Italy presents UNESCO candidacy for Via Appia

Italy presents UNESCO candidacy for Via Appia

The ancient Roman road Via Appia Antica, which linked Rome to the Adriatic port of Brindisi in southern Italy, is to be declared a UNESCO World Heritage Site. The Italian Ministry of Culture will present the candidacy on October 1st in Florence.

Via Appia Antica

Getty Images/iStockphoto/Mefimefi

“This is a great measure to protect and enhance an exceptional cultural heritage in southern Italy,” Culture Minister Dario Franceschini said today.

“It is a road that has linked East and West for millennia, along which Greek and Hellenistic cultures penetrated the Roman world. The ministry is investing more than 22 million euros in the protection of monuments and the modernization of the Appian Way”, said Franceschini.

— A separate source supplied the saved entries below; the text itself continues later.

Lemma scanHere_sound (s : jsstring) (m : list jsstring) :
  scanHere s = Some m ->
  exists t a b c post, s = t ++ post /\ shaped t a b c /\ m = [t; a; b; c].
Proof.
  unfold scanHere.
  destruct (stripPrefix (js "oklch(") s) as [s1|] eqn:E1; [|discriminate].
  apply stripPrefix_inv in E1.
  set (s2 := dropWhile isWhiteSpace s1).
  set (s3 := dropWhile isDigitOrDot s2).
  set (s4 := dropWhile isWhiteSpace s3).
  set (s5 := dropWhile isDigitOrDot s4).
  set (s6 := dropWhile isWhiteSpace s5).
  set (s7 := dropWhile isDigitOrDot s6).
  set (s8 := dropWhile isWhiteSpace s7).
  destruct (takeWhile isDigitOrDot s2) as [|a0 a] eqn:Ea; [discriminate|].
  destruct (takeWhile isWhiteSpace s3) as [|x0 w1] eqn:Ew1; [discriminate|].
  destruct (takeWhile isDigitOrDot s4) as [|b0 b] eqn:Eb; [discriminate|].
  destruct (takeWhile isWhiteSpace s5) as [|y0 w2] eqn:Ew2; [discriminate|].
  destruct (takeWhile isDigitOrDot s6) as [|c0 c] eqn:Ec; [discriminate|].
  destruct (stripPrefix (js ")") s8) as [rest|] eqn:E8; [|discriminate].
  apply stripPrefix_inv in E8.
  intros H. inversion H as [Hm]. clear H.
  assert (Hs : s = oklchText (takeWhile isWhiteSpace s1) (a0 :: a) (x0 :: w1)
                             (b0 :: b) (y0 :: w2) (c0 :: c)
                             (takeWhile isWhiteSpace s7) ++ rest).
  { unfold oklchText. repeat rewrite <- app_assoc.
    rewrite <- E8. fold s8.
    rewrite <- Ec, <- Ew2, <- Eb, <- Ew1, <- Ea.
    unfold s8. rewrite takeWhile_dropWhile.
    unfold s7. rewrite takeWhile_dropWhile.
    unfold s6. rewrite takeWhile_dropWhile.
    unfold s5. rewrite takeWhile_dropWhile.
    unfold s4. rewrite takeWhile_dropWhile.
    unfold s3. rewrite takeWhile_dropWhile.
    unfold s2. rewrite takeWhile_dropWhile.
    exact E1. }
  eexists _, (a0 :: a), (b0 :: b), (c0 :: c), rest.
  split; [exact Hs|]. split.
  - exists (takeWhile isWhiteSpace s1), (x0 :: w1), (y0 :: w2),
      (takeWhile isWhiteSpace s7).
    split; [reflexivity|].
    unfold spaces, numberRun.
    rewrite <- Ea, <- Ew1, <- Eb, <- Ew2, <- Ec.
    repeat rewrite takeWhile_all.
    rewrite Ea, Ew1, Eb, Ew2, Ec.
    repeat split; try reflexivity; discriminate.
  - rewrite Hs at 1 2. now rewrite firstn_suffix.
Qed.

(** The search: the leftmost position at which the scan succeeds. *)
Lemma exec_scan (s : jsstring) :
  exec oklchRegex s =
  match scanHere s with
  | Some m => Some m
  | None => match s with _ :: s' => exec oklchRegex s' | [] => None end
  end.
Proof. destruct s; cbn [exec]; now rewrite matchHere_scan. Qed.

Lemma exec_here (t a b c post : jsstring) :
  shaped t a b c -> exec oklchRegex (t ++ post) = Some [t; a; b; c].
Proof. intros H. rewrite exec_scan. now rewrite (scanHere_complete _ _ _ _ _ H). Qed.

Lemma exec_complete (s : jsstring) :
  containsOklch s -> exists m, exec oklchRegex s = Some m.
Proof.
  intros (pre & t & post & a & b & c & -> & H).
  induction pre as [|d pre IH].
  - simpl. rewrite (exec_here _ _ _ _ _ H). eauto.
  - rewrite exec_scan. destruct (scanHere ((d :: pre) ++ t ++ post)); eauto.
Qed.

Lemma exec_sound (s : jsstring) (m : list jsstring) :
  exec oklchRegex s = Some m ->
  exists pre t post a b c,
    s = pre ++ t ++ post /\ shaped t a b c /\ m = [t; a; b; c].
Proof.
  induction s as [|d s IH]; rewrite exec_scan.
  - destruct (scanHere []) eqn:E; [|discriminate].
    intros H. inversion H. subst.
    apply scanHere_sound in E as (t & a & b & c & post & E & Hs & Hm).
    exists [], t, post, a, b, c. auto.
  - destruct (scanHere (d :: s)) eqn:E.
    + intros H. inversion H. subst.
      apply scanHere_sound in E as (t & a & b & c & post & E & Hs & Hm).
      exists [], t, post, a, b, c. auto.
    + intros H. apply IH in H as (pre & t & post & a & b & c & E' & Hs & Hm).
      exists (d :: pre), t, post, a, b, c. subst s. auto.
Qed.

Lemma exec_none_iff (s : jsstring) :
  exec oklchRegex s = None <-> ~ containsOklch s.
Proof.
  split.
  - intros E H. apply exec_complete in H as [m H]. congruence.
  - intros H. destruct (exec oklchRegex s) as [m|] eqn:E; [|reflexivity].
    exfalso. apply H.
    apply exec_sound in E as (pre & t & post & a & b & c & E & Hs & _).
    now exists pre, t, post, a, b, c.
Qed.

(* ================================================================== *)
(** ** Trimming *)

Lemma forallb_rev {A} (p : A -> bool) (l : list A) :
  forallb p (rev l) = forallb p l.
Proof.
  induction l as [|x l IH]; simpl; [reflexivity|].
  rewrite forallb_app, IH. simpl. rewrite andb_true_r. apply andb_comm.
Qed.


(** Trimming keeps every part that starts and ends with other characters. *)
Lemma trim_keeps (pre post u : jsstring) (x y : char16) :
  isWhiteSpace x = false -> isWhiteSpace y = false ->
  exists pre' post',
    trim (pre ++ (x :: u ++ [y]) ++ post) = pre' ++ (x :: u ++ [y]) ++ post'.
Proof.
  intros Hx Hy. unfold trim, trimStart, trimEnd.
  destruct (dropWhile_keeps isWhiteSpace pre x ((u ++ [y]) ++ post) Hx)
    as [pre' E].
  change ((x :: u ++ [y]) ++ post) with (x :: (u ++ [y]) ++ post).
  rewrite E.
  replace (pre' ++ x :: (u ++ [y]) ++ post)
    with ((pre' ++ x :: u) ++ y :: post)
    by (repeat (rewrite <- app_assoc; simpl); reflexivity).
  rewrite rev_app_distr. simpl rev at 1. rewrite <- app_assoc. simpl.
  destruct (dropWhile_keeps isWhiteSpace (rev post) y (rev (pre' ++ x :: u)) Hy)
    as [post' E'].
  rewrite E'. exists pre', (rev post').
  rewrite rev_app_distr. simpl. rewrite rev_involutive.
  repeat (rewrite <- app_assoc; simpl). reflexivity.
Qed.

(** A shaped text starts with [o] and ends with [)]. *)
Lemma shaped_ends (t a b c : jsstring) :
  shaped t a b c -> exists u, t = 111%N :: u ++ [41%N].
Proof.
  intros (w0 & w1 & w2 & w3 & -> & _). unfold oklchText.
  exists (js "klch(" ++ w0 ++ a ++ w1 ++ b ++ w2 ++ c ++ w3).
  simpl. repeat rewrite <- app_assoc. reflexivity.
Qed.


Lemma trim_contains (s : jsstring) : containsOklch s -> containsOklch (trim s).
Proof.
  intros (pre & t & post & a & b & c & -> & H).
  destruct (shaped_ends _ _ _ _ H) as [u E]. subst t.
  destruct (trim_keeps pre post u 111%N 41%N eq_refl eq_refl)
    as (pre' & post' & E).
  rewrite E. now exists pre', (111%N :: u ++ [41%N]), post', a, b, c.
Qed.

(* ================================================================== *)
(** ** The two paths of the function *)

Lemma toFixed_4 (x : number) : toFixed x 4 = Normal (fixed4 x).
Proof. reflexivity. Qed.

Lemma adjust_null look name (p : argument) :
  String_match (trim (look name)) oklchRegex = None ->
  adjustOklchLightness look name p = (Normal None, [diagnostic name]).
Proof. intros H. unfold adjustOklchLightness. now rewrite H. Qed.

Lemma adjust_match look name (p : jsvalue) t a b c :
  String_match (trim (look name)) oklchRegex = Some [t; a; b; c] ->
  adjustOklchLightness look name p =
  (Normal (Some (formatOklch
                   (adjustLightness (parseFloat (JString a)) (parseFloat p))
                   (parseFloat (JString b)) (parseFloat (JString c)))), []).
Proof. intros H. unfold adjustOklchLightness. now rewrite H. Qed.

(** Every match array has the matched text and three captures. *)
Lemma match_array (s : jsstring) (m : list jsstring) :
  String_match s oklchRegex = Some m ->
  exists t a b c,
    m = [t; a; b; c] /\ numberRun a /\ numberRun b /\ numberRun c.
Proof.
  intros H. apply exec_sound in H as (pre & t & post & a & b & c & _ & Hs & ->).
  destruct Hs as (w0 & w1 & w2 & w3 & _ & _ & _ & _ & _ & Ha & Hb & Hc).
  now exists t, a, b, c.
Qed.

(* ================================================================== *)
(** ** [parseFloat] on the captured runs *)

Lemma binary_round_aux_sign (s : bool) (m e : Z) (l : location) :
  signOf (binary_round_aux prec emax s m e l) = None \/
  signOf (binary_round_aux prec emax s m e l) = Some s.
Proof.
  unfold binary_round_aux.
  destruct (shr_fexp prec emax m e l) as [mrs' e'].
  destruct (shr_fexp prec emax _ e' loc_Exact) as [mrs'' e''].
  destruct (shr_m mrs''); [now right | | now left].
  destruct (Z.leb _ _); now right.
Qed.

Lemma ofDecimal_sign (s : bool) (m e10 : Z) :
  signOf (ofDecimal s m e10) = None \/ signOf (ofDecimal s m e10) = Some s.
Proof.
  unfold ofDecimal. destruct m; simpl; auto.
  unfold div, SFdiv.
  destruct (SFdiv_core_binary prec emax _ _ _ _) as [[mz ez] lz].
  replace (xorb s false) with s by (now destruct s).
  apply binary_round_aux_sign.
Qed.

Roman road system prototype

The old traffic axis, considered the “queen of Roman roads”, was the prototype of the entire Roman road system, which with a total length of 120,000 kilometers still forms the backbone of the articulated road network in the Mediterranean region.

Via Appia, approximately 540 km long, was one of the most important trade routes in the Roman Empire. It led from Rome to Brindisi, which in ancient times was the most important port for a trip to Greece and the most important transshipment point for goods and slaves from the East.